- **Exercise directions**
Your answer should be the lines below from the one with "let orderId := context_" to the one with "command) !== orderId))", both included, given again exactly and with nothing added.

- **Record extracts**
------------------------------------------------------------

(* ===== verification/Refunds.v ===== *)
(** Refunds of a payment (lifecycle/policies.ts): the completion of a refund,
    its failure and rollback, and the reconciliation of a provider's word that
    comes late, when the refund or its failure is already recorded. *)
From S2P Require Import Prelude Text Primitives Values Transition Guards.

Import Transition.

(** [s.localeCompare(t)]: the collation of the host's locale, which the
    language leaves open. *)
Class Collation := localeCompare : jstr → jstr → Z.

Ltac let_pose :=
  lazymatch goal with |- (let x := ?a in @?m x) = ?r => let v := fresh x in pose (v := a); change (m v = r); cbv beta end.
Ltac let_step :=
  lazymatch goal with |- (let x := ?a in @?m x) = ?r => change (m a = r); cbv beta end.
Ltac let_abstract :=
  lazymatch goal with |- (let x := ?a in @?m x) = ?r => change (m a = r); generalize a; intros ?; cbv beta end.

Section Refunds.

Context {collation : Collation}.

(** ** Guards *)

Definition parseFailureRefundSet (paymentId : value) (value_ : value) (expectedId : value)
    (expectedResultId : value) : value :=
  let snapshot := record value_ in
  let refundIds := snapshot ?. "refundIds" in
  let refunds := snapshot ?. "refundSnapshots" in
  if negb (nonBlank expectedId)
     || negb (nonBlank expectedResultId)
     || (snapshot ?. "id" !== expectedId)
     || (snapshot ?. "paymentId" !== paymentId)
     || (snapshot ?. "resultId" !== expectedResultId)
     || (snapshot ?. "authoritative" !== Bool true)
     || (snapshot ?. "complete" !== Bool true)
     || (snapshot ?. "immutable" !== Bool true)
     || negb (is_array refundIds)
     || negb (is_array refunds)
     || negb (js_len refundIds =? js_len refunds)
     || existsb (λ id, negb (nonBlank id)) (elements refundIds)
     || negb (zlength (set_of (elements refundIds)) =? js_len refundIds) then
    Undefined
  else
  let rows : list (value * value) := [] in
  let attemptKeys : list value := [] in
  let succeededAmountMinor := BigIntV 0 in
  let pendingCount := 0 in
  for_return (λ '(rows, attemptKeys, succeededAmountMinor, pendingCount) value_,
    let row := record value_ in
    let id := row ?. "id" in
    let status := row ?. "status" in
    let rowAmountMinor := row ?. "amountMinor" in
    let rowAttemptKey := row ?. "idempotencyKey" in
    if (row === Undefined)
       || negb (nonBlank id)
       || negb (includes (elements refundIds) id)
       || map_has rows id
       || (row ?. "paymentId" !== paymentId)
       || ((status !== lit "pending")
           && (status !== lit "succeeded")
           && (status !== lit "failed"))
       || negb (is_bigint rowAmountMinor)
       || js_le rowAmountMinor (BigIntV 0)
       || negb (nonBlank rowAttemptKey)
       || set_has attemptKeys rowAttemptKey
       || negb (nonBlank (row ?. "resultId"))
       || (row ?. "immutable" !== Bool true) then
      Return Undefined
    else
    let rows := map_set rows id row in
    let attemptKeys := set_add attemptKeys rowAttemptKey in
    let succeededAmountMinor := if status === lit "succeeded" then
      js_add succeededAmountMinor rowAmountMinor
    else
      succeededAmountMinor in
    let pendingCount := if status === lit "pending" then
      pendingCount + 1
    else
      pendingCount in
    Next (rows, attemptKeys, succeededAmountMinor, pendingCount))
      (rows, attemptKeys, succeededAmountMinor, pendingCount) (elements refunds)
      (λ '(rows, attemptKeys, succeededAmountMinor, pendingCount),
         if existsb (λ id, negb (map_has rows id)) (elements refundIds)
         then Undefined
         else RecordV 0
                [(js "pendingCount", Integral pendingCount); (js "rows", MapV 0 rows);
                 (js "succeededAmountMinor", succeededAmountMinor)]).
Definition requireBalancePaymentDeadlineSetup (command : TransitionCommand)
    (bindCommandToOrder : bool) : result () :=
  let context_ := context command in
  let orderId := context_ ?. "orderId" in
  let phaseId := context_ ?. "phaseId" in
  let paymentId := context_ ?. "balancePaymentId" in
  let scheduleId := context_ ?. "balanceDeadlineSetupScheduleId" in
  let resultId := context_ ?. "balanceDeadlineSetupResultId" in
  let createdAt := context_ ?. "balanceDeadlineSetupCreatedAt" in
  let qcApprovedAt := context_ ?. "balanceDeadlineSetupQcApprovedAt" in
  let paymentDays := context_ ?. "balanceDeadlineSetupPaymentDays" in
  let balanceDueAt := context_ ?. "balanceDueAt" in
  let orderValue := context_ ?. "balanceDeadlineSetupOrder" in
  let order := record orderValue in
  let previousOrderResultId := context_ ?. "balanceDeadlineSetupPreviousOrderResultId" in
  let orderStateKey := context_ ?. "balanceDeadlineSetupCurrentStateCommandKey" in
  let expectedOrderValue := context_ ?. "balanceDeadlineSetupExpectedOrder" in
  let expectedOrder := record expectedOrderValue in
  let phaseValue := context_ ?. "balanceDeadlineSetupPhase" in
  let phase := record phaseValue in
  let paymentValue := context_ ?. "balanceDeadlineSetupPayment" in
  let payment := record paymentValue in
  let scheduleValue := context_ ?. "balanceDeadlineSetupSchedule" in
  let schedule := record scheduleValue in
  let deadlineValue := context_ ?. "balanceDeadlineSetupDeadline" in
  let deadline := record deadlineValue in
  let scheduleDueAt := schedule ?. "dueAt" in
  let deadlineDueAt := deadline ?. "dueAt" in
  guard_when
    (negb (nonBlank orderId)
     || (bindCommandToOrder && (optional (aggregateId command) !== orderId))
     || (bindCommandToOrder
         && (negb (nonBlank previousOrderResultId)
             || negb (nonBlank orderStateKey)
             || (optional (currentStateResultId command) !== previousOrderResultId)
             || (optional (currentStateCommandKey command) !== orderStateKey)
             || (expectedOrder ?. "id" !== orderId)
             || (expectedOrder ?. "phaseId" !== phaseId)
             || (expectedOrder ?. "status" !== lit "qc_passed")
             || (expectedOrder ?. "resultId" !== previousOrderResultId)
             || (expectedOrder ?. "currentStateCommandKey" !== orderStateKey)
             || (expectedOrder ?. "immutable" !== Bool true)))
     || negb (nonBlank phaseId)
     || negb (nonBlank paymentId)
     || negb (nonBlank scheduleId)
     || negb (nonBlank resultId)
     || negb (is_instant createdAt)
     || negb (is_instant qcApprovedAt)
     || negb (is_number paymentDays)
     || negb (is_safe_integer paymentDays)
     || js_le paymentDays (Integral 0)
     || negb (is_instant balanceDueAt)
     || (0 <=? compareV createdAt balanceDueAt)
     || (js_add (qcApprovedAt ?. "epochMilliseconds") (js_mul paymentDays (Integral 86400000))
           !== balanceDueAt ?. "epochMilliseconds")
     || (context_ ?. "balanceDeadlineSetupOrderId" !== orderId)
     || (context_ ?. "balanceDeadlineSetupPhaseId" !== phaseId)
     || (context_ ?. "balanceDeadlineSetupPaymentId" !== paymentId)
     || (context_ ?. "balanceDeadlineSetupOrderPreviousStatus" !== lit "qc_passed")
     || (context_ ?. "balanceDeadlineSetupOrderTargetStatus" !== lit "awaiting_balance")
     || (context_ ?. "balanceDeadlineSetupPhasePreviousStatus" !== lit "qc_passed")
     || (context_ ?. "balanceDeadlineSetupPhaseTargetStatus" !== lit "qc_passed")
     || (context_ ?. "balanceDeadlineSetupOrderResultId" !== resultId)
     || (context_ ?. "balanceDeadlineSetupPhaseResultId" !== resultId)
     || (context_ ?. "balanceDeadlineSetupPaymentResultId" !== resultId)
     || (context_ ?. "balanceDeadlineSetupScheduleResultId" !== resultId)
     || (context_ ?. "balanceDeadlineSetupDeadlineResultId" !== resultId)
     || (order ?. "id" !== orderId)
     || (order ?. "phaseId" !== phaseId)
     || (order ?. "balancePaymentId" !== paymentId)
     || (order ?. "balanceDeadlineScheduleId" !== scheduleId)
     || negb (is_instant (order ?. "qcApprovedAt"))
     || negb (sameInstant (order ?. "qcApprovedAt") qcApprovedAt)
     || (order ?. "balancePaymentDays" !== paymentDays)
     || (order ?. "previousStatus" !== lit "qc_passed")
     || (order ?. "targetStatus" !== lit "awaiting_balance")
     || (order ?. "resultId" !== resultId)
     || (phase ?. "id" !== phaseId)
     || (phase ?. "orderId" !== orderId)
     || (phase ?. "previousStatus" !== lit "qc_passed")
     || (phase ?. "targetStatus" !== lit "qc_passed")
     || (phase ?. "resultId" !== resultId)
     || (payment ?. "id" !== paymentId)
     || (payment ?. "orderId" !== orderId)
     || (payment ?. "phaseId" !== phaseId)
     || (payment ?. "role" !== lit "balance")
     || (payment ?. "status" !== lit "pending")
     || (payment ?. "resultId" !== resultId)
     || (schedule ?. "id" !== scheduleId)
     || (schedule ?. "paymentId" !== paymentId)
     || (schedule ?. "orderId" !== orderId)
     || (schedule ?. "phaseId" !== phaseId)
     || (schedule ?. "status" !== lit "scheduled")
     || (schedule ?. "immutable" !== Bool true)
     || (schedule ?. "resultId" !== resultId)
     || negb (is_instant scheduleDueAt)
     || negb (sameInstant scheduleDueAt balanceDueAt)
     || (deadline ?. "orderId" !== orderId)
     || (deadline ?. "phaseId" !== phaseId)
     || (deadline ?. "paymentId" !== paymentId)
     || (deadline ?. "scheduleId" !== scheduleId)
     || (deadline ?. "resultId" !== resultId)
     || negb (is_instant deadlineDueAt)
     || negb (sameInstant deadlineDueAt balanceDueAt)
     || (context_ ?. "balanceDeadlineSetupCompleted" !== Bool true)
     || (context_ ?. "balanceDeadlineSetupAtomic" !== Bool true)).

------------------------------------------------------------

- **Result of the task**
  let orderId := context_ ?. "orderId" in
  let phaseId := context_ ?. "phaseId" in
  let paymentId := context_ ?. "balancePaymentId" in
  let scheduleId := context_ ?. "balanceDeadlineSetupScheduleId" in
  let resultId := context_ ?. "balanceDeadlineSetupResultId" in
  let createdAt := context_ ?. "balanceDeadlineSetupCreatedAt" in
  let qcApprovedAt := context_ ?. "balanceDeadlineSetupQcApprovedAt" in
  let paymentDays := context_ ?. "balanceDeadlineSetupPaymentDays" in
  let balanceDueAt := context_ ?. "balanceDueAt" in
  let orderValue := context_ ?. "balanceDeadlineSetupOrder" in
  let order := record orderValue in
  let previousOrderResultId := context_ ?. "balanceDeadlineSetupPreviousOrderResultId" in
  let orderStateKey := context_ ?. "balanceDeadlineSetupCurrentStateCommandKey" in
  let expectedOrderValue := context_ ?. "balanceDeadlineSetupExpectedOrder" in
  let expectedOrder := record expectedOrderValue in
  let phaseValue := context_ ?. "balanceDeadlineSetupPhase" in
  let phase := record phaseValue in
  let paymentValue := context_ ?. "balanceDeadlineSetupPayment" in
  let payment := record paymentValue in
  let scheduleValue := context_ ?. "balanceDeadlineSetupSchedule" in
  let schedule := record scheduleValue in
  let deadlineValue := context_ ?. "balanceDeadlineSetupDeadline" in
  let deadline := record deadlineValue in
  let scheduleDueAt := schedule ?. "dueAt" in
  let deadlineDueAt := deadline ?. "dueAt" in
  guard_when
    (negb (nonBlank orderId)
     || (bindCommandToOrder && (optional (aggregateId command) !== orderId))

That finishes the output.